The purpose of the present study was to develop a cholic acid-grafted thiolated chitosan (CA-CS-TGA) polymeric biomaterial for attaining improved permeation via attaching thiol groups and cholic acid moieties. For this purpose, a CA-CS-TGA graft was prepared, and modification was confirmed via FTIR analysis. The prepared CA-CS-TGA graft was used to coat the azathioprine-loaded nanoliposomes (ENLs), with subsequent characterization in terms of zeta size, zeta potential, and SEM analysis. Pharmaceutical evaluation was carried out in terms of drug release studies, and ex vivo permeation and in vivo oral bioavailability were studied. The particle size and zeta potential of CA-CS-TGA coated nanoliposomal formulation CA-CS-TGA-NLs were found to be 245 ± 15.6 and +22.4 ± 0.58, respectively, compared to that of nonenveloped nanoliposomal formulation 165.7 ± 12.3 and -21.8 ± 0.14, respectively, indicating successful coating.
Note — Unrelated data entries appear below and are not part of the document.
(* ===== verification/AuditRace.v ===== *)
(** * AuditRace: AuditService.record under the event loop

    [core/audit/service.py]: [record] reads the latest row and then appends one
    that names its hash; nothing keeps another request's [record] from doing the
    same in between.  [record_coro] is the call with its suspension points.
    Proved for every interleaving: rows are only appended; each appended row
    carries one call's values and its own hash, and names the hash of the row that
    was the latest at a moment since the calls began; and a call that returned has
    its row in the log.  The rows need not form one chain: two calls that overlap
    name the same predecessor, and the log they leave does not verify. *)

From Stdlib Require Import ZArith Lia Ascii String List.
From stdpp Require Import base list strings relations numbers.
From S2P Require Import Prelude PyTime ConnErrors Effects Domain AuditLog Coroutine.

Open Scope string_scope.
Open Scope list_scope.
Open Scope Z_scope.
Open Scope cam_scope.

Section AuditRace.
Context {R : Type} `{AuditTableLaws R}.
Context (clock : nat -> datetime) (sha256_hex : string -> string) (canonical : json -> string).

Abbreviation hash := (row_hash sha256_hex canonical).

Definition ACoro (A : Type) : Type := Coro (sys R Datatypes.unit) A.

Definition draft_record (c : AuditCall) (latest : option AuditRecord) (now : datetime) : AuditRecord :=
  let prev_hash := match latest with Some r => ar_record_hash r | None => GENESIS_HASH end in
  let draft := mk_AuditRecord 0 (ac_actor c) (ac_action c) (ac_inputs c) (ac_outputs c) (ac_approval c)
                 now (ac_run_id c) prev_hash "" in
  with_hash (hash draft) draft.

Definition record_coro (c : AuditCall) : ACoro AuditRecord :=
  clet! latest := await (on_store repo_get_latest) in
  clet! now := await (get_now clock) in
  await (on_store (repo_append (draft_record c latest now))).

Lemma record_coro_run c s :
  run_coro (record_coro c) s =
    record clock sha256_hex canonical (ac_actor c) (ac_action c) (ac_inputs c) (ac_outputs c)
      (ac_run_id c) (ac_approval c) s.
Proof.
  apply run_cbind_eq; [apply run_await|]. intros latest s1.
  apply run_cbind_eq; [apply run_await|]. intros now s2. apply run_await.
Qed.

(** The row has the values the call was given. *)
Definition carries (c : AuditCall) (r : AuditRecord) : Prop :=
  ar_actor r = ac_actor c /\ ar_action r = ac_action c /\ ar_inputs r = ac_inputs c /\
  ar_outputs r = ac_outputs c /\ ar_approval r = ac_approval c /\ ar_run_id r = ac_run_id c.

Definition carries_one (calls : list AuditCall) (r : AuditRecord) : Prop := exists c, c ∈ calls /\ carries c r.

Section Rooted.
Context (calls : list AuditCall) (base : list AuditRecord).

(** The log had the rows [p] at a moment between [base] and [rows]. *)
Definition moment (p rows : list AuditRecord) : Prop := base `prefix_of` p /\ p `prefix_of` rows.

(** Every row appended to [base] holds a call's values, hashes itself, and names
    the row that was the last one at a moment after [base] and before it. *)
Definition rooted (rows : list AuditRecord) : Prop :=
  forall before r after, rows = before ++ r :: after -> base `prefix_of` before ->
    carries_one calls r /\ ar_record_hash r = hash r /\
    exists p, moment p before /\ ar_prev_hash r = last_hash GENESIS_HASH p.

Definition appends (rows rows' : list AuditRecord) : Prop :=
  rows `prefix_of` rows' /\ (base `prefix_of` rows -> rooted rows -> rooted rows').

Definition audit_guarantee (s s' : sys R Datatypes.unit) : Prop := appends (log_rows s) (log_rows s').

#[local] Instance audit_guarantee_preorder : PreOrder audit_guarantee.
Proof.
  unfold audit_guarantee, appends. split; [intros s; split; [reflexivity|done]|].
  intros s1 s2 s3 [P1 R1] [P2 R2]. split; [by etrans|]. intros Hb Hr. apply R2; [by etrans|auto].
Qed.

Lemma unchanged_guarantee s s' : log_rows s' = log_rows s -> audit_guarantee s s'.
Proof. intros E. unfold audit_guarantee, appends. rewrite E. split; [reflexivity|done]. Qed.

Lemma rooted_base : rooted base.
Proof.
  intros before r after -> Hp. apply prefix_length in Hp. rewrite length_app in Hp. cbn in Hp. lia.
Qed.

Lemma rooted_snoc rows r :
  rooted rows -> carries_one calls r -> ar_record_hash r = hash r ->
  (exists p, moment p rows /\ ar_prev_hash r = last_hash GENESIS_HASH p) -> rooted (rows ++ [r]).
Proof.
  intros Hr Hc Hh Hk before r' after Heq.
  destruct after as [|x after _] using rev_ind.
  - apply app_inj_tail in Heq as [-> ->]. done.
  - rewrite app_comm_cons, app_assoc in Heq. apply app_inj_tail in Heq as [-> _]. by eapply Hr.
Qed.

(** ** What one call does *)

Definition begun (s : sys R Datatypes.unit) : Prop := base `prefix_of` log_rows s.

(** [latest] was the last row at a moment since [base]. *)
Definition read_at (latest : option AuditRecord) (s : sys R Datatypes.unit) : Prop :=
  exists p, moment p (log_rows s) /\ latest = list.last p.

Definition in_log (r : AuditRecord) (s : sys R Datatypes.unit) : Prop := r ∈ log_rows s.

Abbreviation obeys := (obeys audit_guarantee).
Abbreviation stable := (stable audit_guarantee).

Lemma begun_stable : stable begun.
Proof. intros s s' [Hp _] Hb. unfold begun. by etrans. Qed.

Lemma read_at_stable latest : stable (read_at latest).
Proof. intros s s' [Hp _] (p & [Hb Hl] & ->). exists p. split; [|done]. split; [done|by etrans]. Qed.

Lemma in_log_stable r : stable (in_log r).
Proof. intros s s' [[l Hl] _] Hr. unfold in_log in *. rewrite Hl. apply elem_of_app. by left. Qed.

(** Inserting a row that hashes itself and names a row read since [base] keeps
    the log rooted. *)
Lemma insert_guarantee c latest now s :
  c ∈ calls -> read_at latest s ->
  let m := on_store (repo_append (draft_record c latest now)) in
  audit_guarantee s (m s).1 /\ forall row, (m s).2 = Ok row -> in_log row (m s).1.
Proof.
  intros Hc (p & Hp & Hl) m. subst m. unfold in_log, on_store, zoom, repo_append.
  destruct (tbl_insert _ _) as [t [row|e]] eqn:E; cbn [fst snd].
  - apply insert_ok in E as [(n & -> & _) Et]. unfold audit_guarantee, appends.
    assert (log_rows (set_store t s) = log_rows s ++ [with_id n (draft_record c latest now)]) as -> by exact Et.
    split.
    + split; [by apply prefix_app_r|]. intros _ Hr. apply rooted_snoc; [done|by exists c|done|].
      exists p. split; [done|]. subst latest. unfold last_hash. cbn. by destruct (list.last p).
    + intros row [= <-]. apply elem_of_app. right. by left.
  - apply insert_err in E. split; [|done]. by apply unchanged_guarantee.
Qed.

Lemma record_obeys c : c ∈ calls -> obeys begun in_log (record_coro c).
Proof.
  intros Hc. eapply obeys_cbind.
  { apply (obeys_await _ _ read_at); [apply read_at_stable|]. intros s Hs.
    destruct (on_store repo_get_latest s) as [s' [o|e]] eqn:E.
    - apply latest_spec in E as [El ->]. split; [by apply unchanged_guarantee|].
      intros o [= <-]. exists (log_rows s). cbn. rewrite El. by repeat split.
    - apply latest_err in E. split; [by apply unchanged_guarantee|done]. }
  intros latest. eapply obeys_cbind.
  { apply (obeys_await _ _ (fun _ => read_at latest)); [intros _; apply read_at_stable|].
    intros s Hs. split; [by apply unchanged_guarantee|]. by intros now _. }
  intros now. apply obeys_await; [apply in_log_stable|]. intros s Hs. by apply insert_guarantee.
Qed.
End Rooted.

Lemma record_bounded c : bounded 3 (record_coro c).
Proof.
  apply (bounded_cbind 1 2); [done|]. intros latest. by apply (bounded_cbind 1 1).
Qed.

(** C15: However many calls of [record] are in flight and however they are
    interleaved, no row of the log is lost or changed.  Every row appended since
    they began holds the values one of the calls was given and its own hash, and
    its [prev_hash] is the hash of the row that was the latest (the genesis hash
    if there was none) at a moment since they began and before it was appended.
    Every call that returned has its row in the log; and the interleaving ends
    within three steps a call. *)
Theorem concurrent_records_rooted (calls : list AuditCall) s q n :
  nsteps pool_step n (s, map record_coro calls) q ->
  log_rows s `prefix_of` log_rows q.1 /\
  (forall before r after, log_rows q.1 = before ++ r :: after -> log_rows s `prefix_of` before ->
     carries_one calls r /\ ar_record_hash r = hash r /\
     exists p, (log_rows s `prefix_of` p /\ p `prefix_of` before) /\
       ar_prev_hash r = last_hash GENESIS_HASH p) /\
  (forall i row, q.2 !! i = Some (CReturn (Ok row)) -> row ∈ log_rows q.1) /\
  (n <= 3 * length calls)%nat.
Proof.
  intros Hn. set (base := log_rows s).
  pose proof (audit_guarantee_preorder calls base).
  destruct (pool_obeys (audit_guarantee calls base) in_log (s, map record_coro calls) q) as [[Hp Hr] HF].
  - apply Forall_map, Forall_forall. intros c Hc%list_elem_of_In. exists (begun base).
    split; [apply begun_stable|]. split; [exists []; by rewrite app_nil_r|].
    apply record_obeys, Hc.
  - by eapply rtc_nsteps_2.
  - split; [done|]. split; [apply (Hr ltac:(reflexivity) (rooted_base calls base))|]. split.
    + intros i row Hi. by apply (on_course_return _ _ _ _ (proj1 (Forall_lookup _ _) HF i _ Hi)).
    + apply (pool_terminates _ (replicate (length calls) 3%nat)) in Hn.
      * rewrite sum_list_replicate in Hn. lia.
      * apply Forall2_replicate_l; [by cbn; rewrite length_map|].
        apply Forall_map, Forall_true. intros c. apply record_bounded.
Qed.

End AuditRace.

(** ** Two requests at once *)

Definition ex_audit_pool : pool (S := sys mem_table Datatypes.unit) AuditRecord :=
  (mk_sys [] tt 0 0, map (record_coro ex_audit_clock (fun x => x) ex_canonical) ex_audit_calls).

Definition ex_audit_run (schedule : list nat) : list AuditRecord :=
  log_rows (run_schedule schedule ex_audit_pool).1.

(** Both read the empty log before either appends: each row names the genesis
    hash, so the second one breaks the chain although nothing was tampered with. *)
Lemma overlapping_records_fork :
  let rows := ex_audit_run [0; 1; 0; 1; 0; 1]%nat in
  map ar_prev_hash rows = [GENESIS_HASH; GENESIS_HASH] /\
  verify_rows (fun x => x) ex_canonical GENESIS_HASH rows = mk_VerifyResult false (Some 2) /\
  verify_rows (fun x => x) ex_canonical GENESIS_HASH (ex_audit_run [0; 0; 0; 1; 1; 1]%nat) =
    mk_VerifyResult true None.
Proof. vm_compute. by repeat split. Qed.

Lemma concurrent_records_rooted_witness :
  length (ex_audit_run [0; 1; 0; 1; 0; 1]%nat) = 2%nat /\
  forall r, ex_audit_run [0; 1; 0; 1; 0; 1]%nat !! 1%nat = Some r ->
    ar_record_hash r = row_hash (fun x => x) ex_canonical r.
Proof.
  split; [vm_compute; reflexivity|].
  destruct (rtc_nsteps_1 _ _ (schedule_reaches [0; 1; 0; 1; 0; 1]%nat ex_audit_pool)) as [n Hn].
  destruct (concurrent_records_rooted ex_audit_clock (fun x => x) ex_canonical ex_audit_calls
           (mk_sys [] tt 0 0) _ n Hn) as (_ & Hr & _).
  intros r Hl. apply list_elem_of_split_length in Hl as (l1 & l2 & E & _).
  destruct (Hr l1 r l2 E (prefix_nil l1)) as (_ & Hh & _). exact Hh.
Defined.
CA-CS-TGA-NLs indicated 64% of drug release in 24 h at pH 7.4. Ex vivo permeation enhancement and relative oral bioavailability studies indicated a 2.84-fold enhanced permeation and 6-fold enhanced oral bioavailability of CA-CS-TGA-NLs compared to Azathioprine suspension. Based on the results, it can be concluded that grafting the CA-CS-TGA polymer onto nanoliposomes seems to be a promising strategy to enhance the oral bioavailability of Azathioprine.